(** * magog utilities: string hashing, assertions and 4x4 transform builders

    A shallow embedding of [src/util/core.hpp] and [src/util/transform.cpp].

    - [size_t] values are integers in [Z] reduced modulo [2 ^ size_bits];
      the width of [size_t] is a parameter of the hashing section.
    - [float] values are real numbers: every arithmetic operation of the
      source is read as the exact operation on [R].  Rounding, infinities
      and NaN are outside this model.
    - An assertion either lets the computation go on or ends it; functions
      that assert return an [outcome]. *)

From Stdlib Require Import Reals Lra RNsatz.
From Stdlib Require Import ZArith String Bool List Lia.
Import ListNotations.

(** ** core.hpp *)

Module Core.

Local Open Scope Z_scope.

Section SizeT.

(** Number of value bits of [size_t] on the target. *)
Variable size_bits : Z.

(** Conversion of an integer value to [size_t]: reduction modulo
    [2 ^ size_bits].  This is what C++ does for the literals
    [2166136261u] and [16777619u], for the promoted [char] [s[I]], and for
    the result of a [size_t] multiplication. *)
Definition to_size_t (z : Z) : Z := z mod 2 ^ size_bits.

(** [(h ^ c) * 16777619u] evaluated in [size_t]. *)
Definition xor_mul (h c : Z) : Z :=
  to_size_t (Z.lxor h (to_size_t c) * to_size_t 16777619).

(** [_hash_calc<N, I>::apply(s)].  The array [s] is the list of the values
    of its [char] elements.  The specialisation [_hash_calc<N, N>] returns
    the seed; the primary template instantiates [_hash_calc<N, I+1>].
    [depth] bounds the number of nested template instantiations; running
    out of it is [None]. *)
Fixpoint _hash_calc (depth : nat) (N I : nat) (s : list Z) : option Z :=
  if Nat.eqb I N then Some (to_size_t 2166136261)
  else
    match depth with
    | O => None
    | S d =>
        match _hash_calc d N (S I) s with
        | Some h => Some (xor_mul h (nth I s 0))
        | None => None
        end
    end.

(** [const_hash(s)] for [s] of type [const char (&)[N]]: [N] is the length
    of the array and [I] defaults to [0]. *)
Definition const_hash (s : list Z) : option Z :=
  _hash_calc (length s) (length s) 0 s.

(** [hash] is declared in core.hpp ([size_t hash(const char* s)]) and defined
    elsewhere; it has no model here. *)

End SizeT.

(** Result of a function that may end the process in an assertion:
    [Ret a] is a normal return, [Abort expr line] is the failed assertion of
    the expression text [expr] at source line [line]. *)
Inductive outcome (A : Type) : Type :=
| Ret (a : A)
| Abort (expr : string) (line : nat).

Arguments Ret {A} a.
Arguments Abort {A} expr line.

(** The macro [ASSERT(expr)] in front of the rest [k] of a function body.
    [checks] is [false] when the build defines [NDEBUG]: the macro then
    expands to [((void)0)] and [cond] is not evaluated.  Otherwise a false
    [cond] calls [die] with the expression text and the place in the source.
    Modelled from the spec: [die], which core.hpp only declares, "formats a
    diagnostic message and unconditionally terminates the process"; that is
    the outcome [Abort]. *)
Definition ASSERT {A : Type} (checks cond : bool) (expr : string) (line : nat)
    (k : outcome A) : outcome A :=
  if checks then (if cond then k else Abort expr line) else k.

End Core.

(** ** transform.cpp *)

Module Transform.

Import Core.
Local Open Scope R_scope.

(** [a != b] on [float]. *)
Definition Rneqb (a b : R) : bool :=
  if Req_dec_T a b then false else true.

(** [BOOST_ASSERT] of <boost/assert.hpp>, a library outside the
    repository.  In its default configuration it is the standard [assert]:
    compiled out under [NDEBUG], and otherwise ending the process with a
    message that gives the expression and its place in the source, as the
    [ASSERT] of core.hpp does through [die]. *)
Definition BOOST_ASSERT {A : Type} (checks cond : bool) (expr : string)
    (line : nat) (k : outcome A) : outcome A :=
  ASSERT checks cond expr line k.

(** [pi] of num.hpp, which is not part of the sources at hand: the circle
    constant. *)
Definition pi : R := PI.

### What you have to do:
Exactly the lines from the one containing "(** [hash] is" through the end of the listing above, inclusive, are to be written out, and no others.

### Your response:
(** [hash] is declared in core.hpp ([size_t hash(const char* s)]) and defined
    elsewhere; it has no model here. *)

End SizeT.

(** Result of a function that may end the process in an assertion:
    [Ret a] is a normal return, [Abort expr line] is the failed assertion of
    the expression text [expr] at source line [line]. *)
Inductive outcome (A : Type) : Type :=
| Ret (a : A)
| Abort (expr : string) (line : nat).

Arguments Ret {A} a.
Arguments Abort {A} expr line.

(** The macro [ASSERT(expr)] in front of the rest [k] of a function body.
    [checks] is [false] when the build defines [NDEBUG]: the macro then
    expands to [((void)0)] and [cond] is not evaluated.  Otherwise a false
    [cond] calls [die] with the expression text and the place in the source.
    Modelled from the spec: [die], which core.hpp only declares, "formats a
    diagnostic message and unconditionally terminates the process"; that is
    the outcome [Abort]. *)
Definition ASSERT {A : Type} (checks cond : bool) (expr : string) (line : nat)
    (k : outcome A) : outcome A :=
  if checks then (if cond then k else Abort expr line) else k.

End Core.

(** ** transform.cpp *)

Module Transform.

Import Core.
Local Open Scope R_scope.

(** [a != b] on [float]. *)
Definition Rneqb (a b : R) : bool :=
  if Req_dec_T a b then false else true.

(** [BOOST_ASSERT] of <boost/assert.hpp>, a library outside the
    repository.  In its default configuration it is the standard [assert]:
    compiled out under [NDEBUG], and otherwise ending the process with a
    message that gives the expression and its place in the source, as the
    [ASSERT] of core.hpp does through [die]. *)
Definition BOOST_ASSERT {A : Type} (checks cond : bool) (expr : string)
    (line : nat) (k : outcome A) : outcome A :=
  ASSERT checks cond expr line k.

(** [pi] of num.hpp, which is not part of the sources at hand: the circle
    constant. *)
Definition pi : R := PI.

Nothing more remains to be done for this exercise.